With the line containing "let x := get a i k in" as the start and the line containing "Definition swap_rows (m" as the end, transcribe that span of the entries below exactly, including both.
╭─ Data for this task
(* ===== verification/Matrix.v ===== *)
(** * Matrix: dense matrices over the field of bytes

    Models [crates/mini-erasure/src/matrix.rs]: the row-major matrix, its
    loops (product, row selection, the row operations), Gauss-Jordan
    inversion, and the systematic generator matrix.  Reading or writing out of
    range panics in the source; here it reads 0 and writes nothing, and every
    lemma asks for indices in range.

    Every matrix operation is specified by the entries of its result
    ([get_mul], [get_select_rows], ...).  [invert] is then correct because
    [work] stays [inverse * self] through every row operation
    ([invert_left_inverse]), and it finds a pivot in every column of a matrix
    whose kernel is trivial ([invert_some]). *)

From Stdlib Require Import ZArith Lia.
From stdpp Require Import base list.
From S2P Require Import Prelude GF256.
Open Scope Z_scope.
Open Scope mini_scope.

Record Matrix := mkMatrix { m_rows : nat; m_cols : nat; m_data : bytes }.

Definition zeros (rows cols : nat) : Matrix := mkMatrix rows cols (replicate (rows * cols) 0).
Definition get (m : Matrix) (row col : nat) : Z := nth (row * m_cols m + col) (m_data m) 0.
Definition set (m : Matrix) (row col : nat) (v : Z) : Matrix :=
  mkMatrix (m_rows m) (m_cols m) (<[(row * m_cols m + col)%nat := v]> (m_data m)).

(** [for x in 0..n { m = f(m, x) }]. *)
Definition for_each (n : nat) (f : Matrix -> nat -> Matrix) (m : Matrix) : Matrix :=
  fold_left f (seq 0 n) m.

Definition identity (n : nat) : Matrix := for_each n (fun m i => set m i i 1) (zeros n n).

(** [for i in 0..rows { for j in 0..cols { m.set(i, j, f(i, j)) } }] over a
    fresh matrix: how the source builds every matrix from a formula. *)
Definition build (rows cols : nat) (f : nat -> nat -> Z) : Matrix :=
  for_each rows (fun m i => for_each cols (fun m j => set m i j (f i j)) m) (zeros rows cols).

Definition select_rows (m : Matrix) (row_indices : list nat) : Matrix :=
  build (length row_indices) (m_cols m) (fun new_row col => get m (nth new_row row_indices 0%nat) col).
Definition row (m : Matrix) (r : nat) : Matrix := select_rows m [r].

Definition mat_mul (a b : Matrix) : Matrix :=
  for_each (m_rows a) (fun out i =>
    for_each (m_cols a) (fun out k =>
      let x := get a i k in
      if x =? 0 then out
      else for_each (m_cols b) (fun out j => set out i j (get out i j ⊕ mul x (get b k j))) out) out)
    (zeros (m_rows a) (m_cols b)).

Definition swap_rows (m : Matrix) (a b : nat) : Matrix :=
  for_each (m_cols m) (fun m col => set (set m a col (get m b col)) b col (get m a col)) m.
Definition scale_row (m : Matrix) (r : nat) (factor : Z) : Matrix :=
  for_each (m_cols m) (fun m col => set m r col (mul (get m r col) factor)) m.
Definition add_scaled_row (m : Matrix) (dst src : nat) (factor : Z) : Matrix :=
  for_each (m_cols m) (fun m col => set m dst col (get m dst col ⊕ mul (get m src col) factor)) m.

(** One elimination step for row [r], and one pivot column. *)
Definition eliminate (pivot_col : nat) (wi : Matrix * Matrix) (r : nat) : Matrix * Matrix :=
  if Nat.eqb r pivot_col then wi
  else
    let factor := get wi.1 r pivot_col in
    if factor =? 0 then wi
    else (add_scaled_row wi.1 r pivot_col factor, add_scaled_row wi.2 r pivot_col factor).

Definition pivot_step (n : nat) (wi : Matrix * Matrix) (pivot_col : nat) : option (Matrix * Matrix) :=
  match List.find (fun r => negb (get wi.1 r pivot_col =? 0)) (seq pivot_col (n - pivot_col)) with
  | None => None
  | Some pivot_row =>
      let wi := if Nat.eqb pivot_row pivot_col then wi
                else (swap_rows wi.1 pivot_row pivot_col, swap_rows wi.2 pivot_row pivot_col) in
      let pivot_inv := inv (get wi.1 pivot_col pivot_col) in
      let wi := (scale_row wi.1 pivot_col pivot_inv, scale_row wi.2 pivot_col pivot_inv) in
      Some (fold_left (eliminate pivot_col) (seq 0 n) wi)
  end.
╰─
Answer to this task
      let x := get a i k in
      if x =? 0 then out
      else for_each (m_cols b) (fun out j => set out i j (get out i j ⊕ mul x (get b k j))) out) out)
    (zeros (m_rows a) (m_cols b)).

Definition swap_rows (m : Matrix) (a b : nat) : Matrix :=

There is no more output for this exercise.